## REQUIRED ACTION
Look through the data below for the line with "End WaitRefusal.", and transcribe it exactly together with each line after it up to and including the line with "(within_watches r).". Give nothing else.
-------- RECORDED INFORMATION
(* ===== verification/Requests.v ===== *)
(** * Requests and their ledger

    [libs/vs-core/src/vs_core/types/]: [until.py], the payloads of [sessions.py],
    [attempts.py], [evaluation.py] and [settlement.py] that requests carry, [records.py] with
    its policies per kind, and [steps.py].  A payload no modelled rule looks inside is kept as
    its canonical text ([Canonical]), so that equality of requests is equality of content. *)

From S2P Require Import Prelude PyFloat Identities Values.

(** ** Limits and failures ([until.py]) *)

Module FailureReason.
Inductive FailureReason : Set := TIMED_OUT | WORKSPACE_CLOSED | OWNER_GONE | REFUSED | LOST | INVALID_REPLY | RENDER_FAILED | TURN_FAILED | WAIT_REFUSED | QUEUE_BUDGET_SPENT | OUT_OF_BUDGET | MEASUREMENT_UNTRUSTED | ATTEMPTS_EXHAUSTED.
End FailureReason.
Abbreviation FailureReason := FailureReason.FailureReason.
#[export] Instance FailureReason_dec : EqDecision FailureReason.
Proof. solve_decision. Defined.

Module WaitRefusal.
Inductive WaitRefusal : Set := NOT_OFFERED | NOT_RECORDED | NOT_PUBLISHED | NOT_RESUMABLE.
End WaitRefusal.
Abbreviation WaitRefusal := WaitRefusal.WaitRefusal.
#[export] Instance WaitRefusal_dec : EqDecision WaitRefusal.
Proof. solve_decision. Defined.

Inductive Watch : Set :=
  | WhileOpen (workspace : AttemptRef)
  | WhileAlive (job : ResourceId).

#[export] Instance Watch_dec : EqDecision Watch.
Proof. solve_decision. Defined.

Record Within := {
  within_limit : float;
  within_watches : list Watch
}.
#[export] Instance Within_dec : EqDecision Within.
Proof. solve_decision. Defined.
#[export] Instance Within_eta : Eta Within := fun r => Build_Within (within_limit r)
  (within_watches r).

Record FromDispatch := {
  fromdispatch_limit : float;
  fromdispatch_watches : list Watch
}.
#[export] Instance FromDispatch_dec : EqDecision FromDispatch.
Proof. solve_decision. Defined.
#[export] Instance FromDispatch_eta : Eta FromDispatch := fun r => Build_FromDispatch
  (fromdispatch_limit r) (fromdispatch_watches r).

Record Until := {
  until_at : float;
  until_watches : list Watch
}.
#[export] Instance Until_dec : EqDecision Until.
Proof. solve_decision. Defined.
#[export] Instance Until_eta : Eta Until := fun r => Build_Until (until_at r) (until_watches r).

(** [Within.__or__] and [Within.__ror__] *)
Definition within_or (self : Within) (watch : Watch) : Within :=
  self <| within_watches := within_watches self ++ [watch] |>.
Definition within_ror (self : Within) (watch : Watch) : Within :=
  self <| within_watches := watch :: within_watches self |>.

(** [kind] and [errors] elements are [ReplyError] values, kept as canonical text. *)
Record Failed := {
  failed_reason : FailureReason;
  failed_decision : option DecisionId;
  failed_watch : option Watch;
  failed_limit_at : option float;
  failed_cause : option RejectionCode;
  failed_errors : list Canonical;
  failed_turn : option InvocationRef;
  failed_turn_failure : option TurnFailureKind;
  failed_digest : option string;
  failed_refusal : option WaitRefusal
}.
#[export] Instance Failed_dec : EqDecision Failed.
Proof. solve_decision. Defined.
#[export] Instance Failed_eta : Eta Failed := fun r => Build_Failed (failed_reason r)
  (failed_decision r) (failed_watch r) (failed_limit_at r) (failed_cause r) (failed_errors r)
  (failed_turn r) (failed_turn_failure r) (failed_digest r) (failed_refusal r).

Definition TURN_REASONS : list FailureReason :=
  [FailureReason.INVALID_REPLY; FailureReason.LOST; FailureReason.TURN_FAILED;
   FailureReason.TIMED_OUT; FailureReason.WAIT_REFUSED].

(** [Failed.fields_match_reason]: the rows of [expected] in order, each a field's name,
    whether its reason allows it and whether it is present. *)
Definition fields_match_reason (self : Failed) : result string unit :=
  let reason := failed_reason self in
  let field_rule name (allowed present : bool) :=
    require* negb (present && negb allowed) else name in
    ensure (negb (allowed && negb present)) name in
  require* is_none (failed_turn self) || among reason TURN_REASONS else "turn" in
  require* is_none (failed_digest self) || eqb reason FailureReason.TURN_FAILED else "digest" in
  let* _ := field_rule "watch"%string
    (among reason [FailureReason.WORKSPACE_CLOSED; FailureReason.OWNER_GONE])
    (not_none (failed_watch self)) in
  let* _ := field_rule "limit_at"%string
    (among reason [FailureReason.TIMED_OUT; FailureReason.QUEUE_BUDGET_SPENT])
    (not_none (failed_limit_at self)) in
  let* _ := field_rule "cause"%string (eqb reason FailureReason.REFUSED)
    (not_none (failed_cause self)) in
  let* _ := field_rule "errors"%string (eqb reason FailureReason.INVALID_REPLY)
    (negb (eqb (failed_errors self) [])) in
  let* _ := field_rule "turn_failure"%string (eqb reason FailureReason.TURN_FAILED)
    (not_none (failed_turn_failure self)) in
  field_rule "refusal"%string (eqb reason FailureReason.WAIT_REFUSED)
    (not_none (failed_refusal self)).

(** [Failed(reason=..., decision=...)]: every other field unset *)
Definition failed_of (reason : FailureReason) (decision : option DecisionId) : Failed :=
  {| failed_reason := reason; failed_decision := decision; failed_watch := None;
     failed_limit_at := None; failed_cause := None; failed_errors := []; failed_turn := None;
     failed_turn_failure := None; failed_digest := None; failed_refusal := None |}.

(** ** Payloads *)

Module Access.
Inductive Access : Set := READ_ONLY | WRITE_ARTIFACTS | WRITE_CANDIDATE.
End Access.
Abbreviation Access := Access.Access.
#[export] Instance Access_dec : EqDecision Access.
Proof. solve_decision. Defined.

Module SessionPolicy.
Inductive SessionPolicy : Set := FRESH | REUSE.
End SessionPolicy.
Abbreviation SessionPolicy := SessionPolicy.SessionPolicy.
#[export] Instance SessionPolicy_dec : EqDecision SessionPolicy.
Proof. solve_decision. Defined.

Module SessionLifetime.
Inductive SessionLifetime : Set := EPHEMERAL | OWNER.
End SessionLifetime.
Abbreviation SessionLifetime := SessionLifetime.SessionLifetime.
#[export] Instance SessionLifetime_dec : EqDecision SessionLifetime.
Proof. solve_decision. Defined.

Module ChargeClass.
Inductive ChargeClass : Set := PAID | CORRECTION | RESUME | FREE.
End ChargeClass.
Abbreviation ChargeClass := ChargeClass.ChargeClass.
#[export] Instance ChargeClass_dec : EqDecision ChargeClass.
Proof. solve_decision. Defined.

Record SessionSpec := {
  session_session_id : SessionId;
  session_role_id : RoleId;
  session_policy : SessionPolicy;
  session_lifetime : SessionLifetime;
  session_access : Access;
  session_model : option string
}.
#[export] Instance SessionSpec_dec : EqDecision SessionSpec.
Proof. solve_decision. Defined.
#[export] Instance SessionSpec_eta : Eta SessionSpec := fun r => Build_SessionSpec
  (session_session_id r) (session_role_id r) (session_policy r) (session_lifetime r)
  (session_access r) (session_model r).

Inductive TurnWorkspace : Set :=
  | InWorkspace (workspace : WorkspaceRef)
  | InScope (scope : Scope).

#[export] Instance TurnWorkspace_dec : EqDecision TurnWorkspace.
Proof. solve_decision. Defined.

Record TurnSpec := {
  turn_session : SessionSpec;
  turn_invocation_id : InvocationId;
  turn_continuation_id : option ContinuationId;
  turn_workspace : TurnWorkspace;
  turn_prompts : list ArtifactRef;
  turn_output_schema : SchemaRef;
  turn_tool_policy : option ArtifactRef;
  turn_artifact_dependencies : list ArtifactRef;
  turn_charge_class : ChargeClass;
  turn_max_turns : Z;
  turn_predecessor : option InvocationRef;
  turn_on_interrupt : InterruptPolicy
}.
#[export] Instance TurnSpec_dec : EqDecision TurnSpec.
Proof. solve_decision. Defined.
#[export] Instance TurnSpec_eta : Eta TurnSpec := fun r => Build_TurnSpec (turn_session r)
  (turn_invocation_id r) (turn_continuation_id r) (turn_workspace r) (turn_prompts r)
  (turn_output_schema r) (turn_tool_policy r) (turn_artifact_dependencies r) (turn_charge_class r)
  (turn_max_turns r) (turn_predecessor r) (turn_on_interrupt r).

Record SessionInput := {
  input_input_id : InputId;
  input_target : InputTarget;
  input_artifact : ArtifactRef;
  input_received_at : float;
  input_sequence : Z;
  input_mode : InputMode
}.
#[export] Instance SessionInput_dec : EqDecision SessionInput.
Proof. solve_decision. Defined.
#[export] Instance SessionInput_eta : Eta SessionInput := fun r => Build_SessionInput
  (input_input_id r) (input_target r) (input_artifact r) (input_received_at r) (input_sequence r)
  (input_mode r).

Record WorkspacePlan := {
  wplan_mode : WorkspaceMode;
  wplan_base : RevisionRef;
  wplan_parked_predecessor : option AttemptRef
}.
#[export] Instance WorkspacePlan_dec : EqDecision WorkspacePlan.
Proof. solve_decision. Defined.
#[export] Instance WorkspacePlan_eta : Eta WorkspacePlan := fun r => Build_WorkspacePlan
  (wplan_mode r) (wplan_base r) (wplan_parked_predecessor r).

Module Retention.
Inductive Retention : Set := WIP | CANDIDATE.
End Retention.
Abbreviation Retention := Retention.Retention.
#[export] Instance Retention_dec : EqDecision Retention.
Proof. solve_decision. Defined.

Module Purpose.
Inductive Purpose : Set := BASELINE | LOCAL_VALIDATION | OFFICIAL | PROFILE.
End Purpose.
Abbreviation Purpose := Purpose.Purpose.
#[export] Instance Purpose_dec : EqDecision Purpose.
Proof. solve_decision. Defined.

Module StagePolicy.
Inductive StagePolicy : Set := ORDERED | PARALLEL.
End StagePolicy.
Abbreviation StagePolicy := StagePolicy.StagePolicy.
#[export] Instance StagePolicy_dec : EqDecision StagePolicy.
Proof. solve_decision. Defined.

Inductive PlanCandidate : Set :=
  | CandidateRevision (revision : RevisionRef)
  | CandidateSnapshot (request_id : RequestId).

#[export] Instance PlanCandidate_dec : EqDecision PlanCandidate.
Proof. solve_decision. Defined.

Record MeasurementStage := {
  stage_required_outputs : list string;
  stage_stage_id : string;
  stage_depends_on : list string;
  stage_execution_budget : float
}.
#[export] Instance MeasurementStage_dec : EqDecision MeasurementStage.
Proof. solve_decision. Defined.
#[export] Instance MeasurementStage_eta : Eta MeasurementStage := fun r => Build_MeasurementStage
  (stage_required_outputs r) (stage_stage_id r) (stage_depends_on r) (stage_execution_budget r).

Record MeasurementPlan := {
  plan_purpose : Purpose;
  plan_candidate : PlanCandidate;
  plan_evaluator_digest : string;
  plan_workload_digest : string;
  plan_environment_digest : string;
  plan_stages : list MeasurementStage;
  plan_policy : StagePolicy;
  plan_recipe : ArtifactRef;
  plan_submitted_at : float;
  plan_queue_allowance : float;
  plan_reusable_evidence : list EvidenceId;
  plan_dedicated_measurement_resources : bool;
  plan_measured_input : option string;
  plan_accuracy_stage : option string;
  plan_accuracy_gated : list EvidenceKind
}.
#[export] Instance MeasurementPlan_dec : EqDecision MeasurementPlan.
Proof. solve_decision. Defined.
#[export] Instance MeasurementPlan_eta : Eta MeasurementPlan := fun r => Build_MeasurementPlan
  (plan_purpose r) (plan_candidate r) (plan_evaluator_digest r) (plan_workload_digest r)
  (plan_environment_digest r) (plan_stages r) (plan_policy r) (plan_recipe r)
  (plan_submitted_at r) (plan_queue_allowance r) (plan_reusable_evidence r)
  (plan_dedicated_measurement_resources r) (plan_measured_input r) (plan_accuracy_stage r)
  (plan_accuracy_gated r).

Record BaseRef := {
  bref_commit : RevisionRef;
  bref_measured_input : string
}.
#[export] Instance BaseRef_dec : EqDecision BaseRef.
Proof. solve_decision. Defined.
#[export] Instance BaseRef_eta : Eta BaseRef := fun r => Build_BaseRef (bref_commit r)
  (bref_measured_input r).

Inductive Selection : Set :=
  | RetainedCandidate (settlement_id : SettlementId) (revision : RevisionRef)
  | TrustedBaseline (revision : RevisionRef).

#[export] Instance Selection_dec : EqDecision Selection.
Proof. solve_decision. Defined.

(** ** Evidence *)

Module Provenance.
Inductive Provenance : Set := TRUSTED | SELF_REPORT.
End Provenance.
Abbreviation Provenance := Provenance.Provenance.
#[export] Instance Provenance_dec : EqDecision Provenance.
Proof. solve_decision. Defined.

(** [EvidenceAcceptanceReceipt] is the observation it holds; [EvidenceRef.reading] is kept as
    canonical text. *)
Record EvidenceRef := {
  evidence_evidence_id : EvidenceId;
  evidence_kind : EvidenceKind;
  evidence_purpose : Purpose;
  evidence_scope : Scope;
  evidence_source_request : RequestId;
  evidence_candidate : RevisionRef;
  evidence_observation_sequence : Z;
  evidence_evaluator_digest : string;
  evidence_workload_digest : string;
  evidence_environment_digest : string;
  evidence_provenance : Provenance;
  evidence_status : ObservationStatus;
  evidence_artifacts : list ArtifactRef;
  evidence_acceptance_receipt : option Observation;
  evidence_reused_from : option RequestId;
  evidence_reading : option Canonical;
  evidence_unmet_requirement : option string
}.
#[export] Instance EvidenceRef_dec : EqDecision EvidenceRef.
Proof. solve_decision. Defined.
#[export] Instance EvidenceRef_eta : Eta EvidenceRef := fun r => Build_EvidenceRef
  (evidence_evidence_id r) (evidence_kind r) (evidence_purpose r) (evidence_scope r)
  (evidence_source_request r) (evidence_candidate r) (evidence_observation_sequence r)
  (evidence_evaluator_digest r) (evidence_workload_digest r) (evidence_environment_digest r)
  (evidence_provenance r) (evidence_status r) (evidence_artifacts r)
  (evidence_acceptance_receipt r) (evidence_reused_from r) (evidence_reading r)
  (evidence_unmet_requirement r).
----------------
## ANSWER FOR THE TASK
End WaitRefusal.
Abbreviation WaitRefusal := WaitRefusal.WaitRefusal.
#[export] Instance WaitRefusal_dec : EqDecision WaitRefusal.
Proof. solve_decision. Defined.

Inductive Watch : Set :=
  | WhileOpen (workspace : AttemptRef)
  | WhileAlive (job : ResourceId).

#[export] Instance Watch_dec : EqDecision Watch.
Proof. solve_decision. Defined.

Record Within := {
  within_limit : float;
  within_watches : list Watch
}.
#[export] Instance Within_dec : EqDecision Within.
Proof. solve_decision. Defined.
#[export] Instance Within_eta : Eta Within := fun r => Build_Within (within_limit r)
  (within_watches r).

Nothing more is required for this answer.